I was driving down Lincoln Highway (Route 30), the other day and saw the demolition of Lincoln Mall and I had to drive over and take pictures and pay my respects.
No worries, I didn't tresspass, every picture was taken legally from behind the construction fence.
I worked at Montgomery Ward in Lincoln Mall from August of 1995 to August of 1997 but a lot happened in those two years.
I started right at the beginning of my sophomore year at DePaul University, yeah I commuted between my parents south side of Chicago West Pullman home, DePaul's Lincoln Park campus during the day and working at Lincoln Mall at night.
You learn some time management with that schedule.
I got the job from a long time friend, he worked in TV's (Electric Avenue), and I worked in jewerlry (Gold N Gems), however in October of 1996 due to his actions he no longer worked there.
Since he recruited me and left under not the best circumstances I had to prove myself despite my good tenure, it was one of the most challening work situations I ever dealt with then or since.
Also during my time there I lost my maternal grandfather (Charles Jones), in July of 1996 though he had been ill for more than a year prior and sometimes I went to St James in Chicago Heights to check on him after my evening shift.
Also during my time at Wards I lost my paternal grandmother (Nannie Scott), in February of 1997, I even worked the day she passed.
Not to mention I had the academic rigors & challenges of an undergraduate education at DePaul University and did plenty of homework on my evening and weekend shifts.
I also must admit I had my first real love affair there with a DePaul classmate and she worked across the street at the long gone movie theatre. So even though it started prior to my Lincoln Mall time I had some of the emotions of what happened during my time there.
I started there when I was 19 years old and thought I knew everything and during my time there I found out how much I DIDN'T KNOW and had my 21st birthday during my time there.
I was off that day (I actually went to a job/internship fair at DePaul and then had Chinese food for dinner with my now late dad that day, I know exciting, didn't have a drip of alcohol), but my co-workers were so cool and gave me a few gifts.
I still have the smiling paperweight that was a gift, its on my desk to this day.
The people who worked in the mall were extraordinary, just really good people, we were all there to do a job but took great pride in it.
A group of us from "Wards" used to have dinner at the old Denny's on Thursday nights (we got paid every week on Thursday nights back in the days of paper paychecks), and also would occasionally meet for drinks at Bocce's (which is still there), of course that's when I become of legal drinking age.
It was also during my time at Wards I really started to have a guniune friendship with my dad and now that he's been gone three years I'm so grateful.
But not once did he come to my job at Wards, said he respected my work and didn't want to interrupt me, I learned to be a man from him and that job.
It wasn't my first job (that was at my alma mater Brother Rice being a janitor, thanks Frank), but it was Wards that took me to the next level.

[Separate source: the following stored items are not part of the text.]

Lemma remove_safe L raw x tmp i R :
  safe (fun _ _ => True) (call (remove tmp)) (Writing L raw x tmp i R).
Proof.
  apply safe_call; [auto with stab|auto with stab|]. intros l d g r d' Hi [Hr Ht] H. exists g.
  apply or_fault_inv in H as [[_ ->]|H]; [split_and!; [done|apply guar_refl|done]|].
  destruct (dk_names d !! tmp); injection H as <- <-; [|split_and!; [done|apply guar_refl|done]].
  split_and!; [by eapply inv_remove|by eapply guar_remove|done].
Qed.

Lemma replace_safe L raw x tmp i :
  safe (ends (Writing L raw x tmp i (fun _ => True)) (fun _ => Placed L raw x)) (replace base tmp i raw)
    (Writing L raw x tmp i (fun f => in_data f = [])).
Proof.
  unfold replace. set (E := Writing L raw x tmp i (fun _ => True)).
  assert (HE : stable E) by apply stable_writing.
  assert (Herr : forall e s, E s -> ends E (fun _ : unit => Placed L raw x) (Err e) s) by done.
  eapply (safe_and_then base me (fun _ => Writing L raw x tmp i (fun f => in_data f = [])) E);
    [apply file_step_safe|done|done|intros _].
  { intros l d r d' h Hh Hd H. apply (on_file_inv _ _ _ _ _ _ h) in H as [[-> He]|[= <- <-]]; [by right|left|done].
    eexists. by split_and!. }
  eapply (safe_and_then base me (fun _ => Writing L raw x tmp i (fun f => in_data f = raw)) E);
    [apply file_step_safe|done|done|intros _].
  { intros l d r d' h Hh Hd H. unfold write in H. rewrite Hh in H. left.
    destruct (fault l); injection H as <- <-; (eexists; split_and!; [done|done|]); [done|].
    intros _. cbn. by rewrite Hd. }
  eapply (safe_and_then base me (fun _ => Writing L raw x tmp i (fun f => in_synced f = true /\ in_data f = raw)) E);
    [apply file_step_safe|done|done|intros _].
  { intros l d r d' h Hh Hd H. apply (on_file_inv _ _ _ _ _ _ h) in H as [[-> He]|[= <- <-]]; [by right|left|done].
    eexists. by split_and!. }
  eapply (safe_and_then base me (fun _ => Writing L raw x tmp i (fun f => in_synced f = true /\ in_data f = raw)) E);
    [|done|done|intros _; apply rename_safe].
  apply safe_failing; [|intros []; cbn; auto with stab].
  eapply safe_mono; [apply close_safe; [apply stable_writing|]|by auto with stab|done|].
  - intros d g _. apply writing_release.
  - intros [] s Hw; [done|]. by eapply writing_weaken, Hw.
Qed.
Lemma replace_wp d0 name i raw Q d : Tmp d0 name i (fun f => in_data f = []) d ->
  (forall d', ours None d' -> content base d' = Some raw -> Q (Ok tt) d') ->
  (forall e d', ~ clean -> Tmp d0 name i (fun _ => True) d' -> Q (Err e) d') -> wp (replace base name i raw) Q d.
Proof.
  intros Ht HQ He. unfold replace.
  assert (Herr : forall e R d', ~ clean -> Tmp d0 name i R d' -> Q (Err e) d').
  { intros e R d' Hn Ht'. apply He; [done|]. by eapply tmp_weaken, Ht'. }
  destruct (tmp_file _ _ _ _ _ Ht) as (f & Hf & Hk & Hd). apply wp_then, wp_failing.
  eapply (wp_fault _ (fun _ => (Ok tt, set_inode i {| in_kind := in_kind f; in_perm := 384; in_data := in_data f;
    in_synced := false; in_maker := in_maker f |} d))).
  { intros l. unfold fchmod, on_file. by rewrite Hf. }
  2: { intros e Hn. by eapply Herr. }
  intros l _. cbn [fst snd map_err]. clear l.
  pose proof (tmp_set _ _ _ _ (fun f => in_data f = [] /\ in_perm f = 384) _ _
    {| in_kind := in_kind f; in_perm := 384; in_data := in_data f; in_synced := false; in_maker := in_maker f |}
    Ht Hf eq_refl (conj Hd eq_refl)) as Ht1.
  set (d1 := set_inode i _ d) in *. clearbody d1. clear Ht Hf Hk Hd f.
  destruct (tmp_file _ _ _ _ _ Ht1) as (f & Hf & Hk & Hd & Hp). apply wp_then, wp_failing, wp_call.
  intros l Hl. unfold write. rewrite Hf. destruct (fault l) as [msg|] eqn:Hfl.
  { eexists _, _. split; [done|]. eapply Herr; [intros Hc; destruct (Hl Hc); congruence|].
    by eapply (tmp_set _ _ _ _ (fun _ => True) _ _ _ Ht1 Hf). }
  eexists _, _. split; [done|]. cbn [map_err]. clear l Hl Hfl.
  assert (Ht2 : Tmp d0 name i (fun f => in_data f = raw /\ in_perm f = 384) (set_inode i (append f raw) d1)).
  { eapply tmp_set; [done..|]. cbn. by rewrite Hd. }
  set (d2 := set_inode i _ d1) in *. clearbody d2. clear Ht1 Hf Hk Hd Hp f.
  destruct (tmp_file _ _ _ _ _ Ht2) as (f & Hf & Hk & Hd & Hp). apply wp_then, wp_failing.
  eapply (wp_fault _ (fun _ => (Ok tt, set_inode i {| in_kind := in_kind f; in_perm := in_perm f; in_data := in_data f;
    in_synced := true; in_maker := in_maker f |} d2))).
  { intros l. unfold fsync, on_file. by rewrite Hf. }
  2: { intros e Hn. by eapply Herr. }
  intros l _. cbn [fst snd map_err]. clear l.
  assert (Ht3 : Tmp d0 name i (fun f => in_data f = raw /\ in_perm f = 384) (set_inode i {| in_kind := in_kind f;
    in_perm := in_perm f; in_data := in_data f; in_synced := true; in_maker := in_maker f |} d2)) by by eapply tmp_set.
  set (d3 := set_inode i _ d2) in *. clearbody d3. clear Ht2 Hf Hk Hd Hp f.
  apply wp_then, wp_failing, wp_call. intros l Hl. eexists _, _. split; [done|].
  apply (tmp_release _ _ _ _ _ i) in Ht3. destruct (fault l) as [msg|] eqn:Hfl; cbn [map_err].
  { eapply Herr; [|exact Ht3]. intros Hc. destruct (Hl Hc). congruence. }
  apply wp_failing. eapply rename_wp; [exact Ht3|done|]. intros e Hn. by eapply Herr.
Qed.

(** What a replacement leaves. *)
Definition wrote_of (raw : bytes) (d : disk) (r : result unit) (d' : disk) : Prop :=
  ours None d' /\
  (r = Ok tt /\ content base d' = Some raw \/
   ~ clean /\ is_ok r = false /\ (content base d' = content base d \/ content base d' = Some raw)).

Lemma writeAtomic_wp m raw Q d : encode m = Ok raw -> ours None d ->
  (forall r d', wrote_of raw d r d' -> Q r d') -> wp (writeAtomic base m) Q d.
Proof.
  intros He Ho HQ. unfold writeAtomic. rewrite He. apply wp_then, wp_failing. apply create_temp_wp; [done| |].
  2: { intros e Hn. apply HQ. split; [done|]. right. auto. }
  intros name i d1 Ht. cbn [map_err fst snd]. apply wp_bind. eapply replace_wp; [exact Ht| |].
  - intros d2 Ho2 Hc2. apply wp_bind.
    assert (Hend : forall r, (clean -> r = Ok tt) -> wp (_ ← call (close i); mret r) Q d2).
    { intros r Hr. apply wp_bind, wp_call. intros l _. eexists _, _. split; [done|].
      destruct (same_release None i d2 Ho2) as [Ho3 Hc3]. apply HQ. split; [done|].
      destruct r as [[]|e]; [left; by rewrite Hc3|right]. rewrite Hc3. split_and!; [|done|by right].
      intros Hc. by specialize (Hr Hc). }
    unfold syncDirectory. apply wp_then, wp_failing.
    eapply (wp_fault _ (fun _ => (Ok tt, d2))); [done| |intros e Hn; apply Hend; done].
    intros l _. cbn [fst snd map_err]. apply wp_failing.
    eapply (wp_fault _ (fun _ => (Ok tt, settle d2))); [done| |intros e Hn; apply Hend; done].
    intros l' _. cbn [fst snd map_err].
    apply wp_bind, wp_call. intros l2 _. eexists _, _. split; [done|].
    assert (Ho3 : ours None (settle d2)) by (destruct Ho2; split; done).
    destruct (same_release None i _ Ho3) as [Ho4 Hc4]. apply HQ. split; [done|]. left. split; [done|]. rewrite Hc4. done.
  - intros e d2 Hn Ht2. apply wp_bind, wp_call. intros l _. eexists _, _. split; [done|].
    apply (tmp_release _ _ _ _ _ i) in Ht2. set (d3 := release me i d2) in *. clearbody d3. clear d2.
    destruct Ht2 as [[Ho3 Hc3] Hname Hb Ha Hl _].
    assert (Hdone : forall d4, ours None d4 -> content base d4 = content base d3 -> Q (Err e) d4).
    { intros d4 Ho4 Hc4. apply HQ. split; [done|]. right. split_and!; [done|done|left; congruence]. }
    apply wp_bind. eapply (wp_fault _ (fun _ => match dk_names d3 !! name with
      | None => errno "no such file or directory" d3
      | Some _ => (Ok tt, set_names (delete name (dk_names d3)) d3)
      end)); [done| |].
    2: { intros e' _. apply Hdone; [by eapply ours_unclean|done]. }
    intros l' _. rewrite Hname. cbn [fst snd]. assert (Hln : name <> lock) by (intros ->; congruence). apply Hdone.
    + apply (ours_unclean (Some name)); [done|]. destruct Ho3. split; cbn; try (by intros Hcl); try done.
      * intros n j [_ Hj]%lookup_delete_Some. eauto.
      * intros j. rewrite !lookup_delete_ne by done. exact (our_apart0 j).
    + unfold content. cbn. by rewrite lookup_delete_ne by done.
Qed.

(** ** The operations *)

Lemma update_written {A} fs identity (change : Manifest -> result (A * Manifest)) file :
  Installation.update fs identity change file = update_opt fs identity (fun m => written (change m)) file.
Proof.
  unfold Installation.update, update_opt, Installation.withLock. destruct (lock_fault fs); [done|].
  destruct (Installation.readAndVerify fs identity file) as [m|]; cbn; [|done]. by destruct (change m) as [[a m']|].
Qed.

Lemma mark_written fs identity w i now file :
  Installation.MarkAddressIndexSkipped fs identity w i now file
  = update_opt fs identity (fun m => m' ← skip_change w i now m; Ok (tt, m')) file.
Proof.
  unfold Installation.MarkAddressIndexSkipped, update_opt, Installation.withLock. destruct (lock_fault fs); [done|].
  destruct (Installation.readAndVerify fs identity file) as [m|]; cbn; [|done].
  destruct (skip_change w i now m) as [[m'|]|]; cbn; [|done..].
  by destruct (Installation.writeAtomic fs m' file) as [[[]|] ?].
Qed.

(** What [r] and the directory [d'] are to a run on [d]: the model's, under some
    failures, and under none if nothing failed. *)
Definition refines {A} (identity : Identity) (change : Manifest -> result (A * option Manifest)) (d : disk)
    (r : result A) (d' : disk) : Prop :=
  ours None d' /\ readable base d' /\
  exists fs, (clean -> fs = fs_ok) /\ update_opt fs identity change (ledger base d) = (r, ledger base d').

Lemma ledger_same d d' : content base d' = content base d -> ledger base d' = ledger base d.
Proof. unfold ledger. by intros ->. Qed.

Lemma readable_same d d' : content base d' = content base d -> readable base d -> readable base d'.
Proof. unfold readable. by intros ->. Qed.

Definition faulty_lock (e : error) : fs_run := {| lock_fault := Some e; read_fault := None; Installation.write := Written |}.

Lemma refines_fault {A} identity (change : Manifest -> result (A * option Manifest)) d e d' : ~ clean -> readable base d ->
  same None d d' -> refines identity change d (Err e) d'.
Proof.
  intros Hn Hr [Ho Hc]. split_and!; [done|by eapply readable_same|]. exists (faulty_lock e). split; [done|].
  by rewrite (ledger_same d d' Hc).
Qed.

Lemma refines_release {A} identity (change : Manifest -> result (A * option Manifest)) d r i d' :
  refines identity change d r d' -> refines identity change d r (release me i d').
Proof.
  intros (Ho & Hr & H). destruct (same_release None i d' Ho) as [Ho' Hc].
  split_and!; [done|by eapply readable_same|]. by rewrite (ledger_same _ _ Hc).
Qed.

I eventually did scheduling for my department (during one of the times we had no department manager), and at one point I was offered a "one key" the overide that was reserved for managers.
But honestly I didn't feel like I earned it and turned it down, I felt like my performance didn't warrant it and it was simply due to my length of service and I wanted to earn it.
For those of you who may not know, I'm very hard on myself and want to be the best and do things for the right reasons, not that I'm full of myself but I want to do things the right way.
It was during my time at Wards I was no longer ashamed of that, to be the man my father wanted me to be, to live up to my Eagle Scout recognition and treat everyone fairly.
And that was a challenge at times, people tested me, a few times other employees but mostly customers but man I had some awesome co-workers who stood with me every time, it always took me by suprise.
All these years later I think about that place, those lessons and they are not forgotten, so where some people see a pile of rubble in these pictures, this was my school of hard knocks.
I'm forever grateful for the people, times and everything that happened in those walls, good bad and ugly because it helped make me the man I am today. Thanks.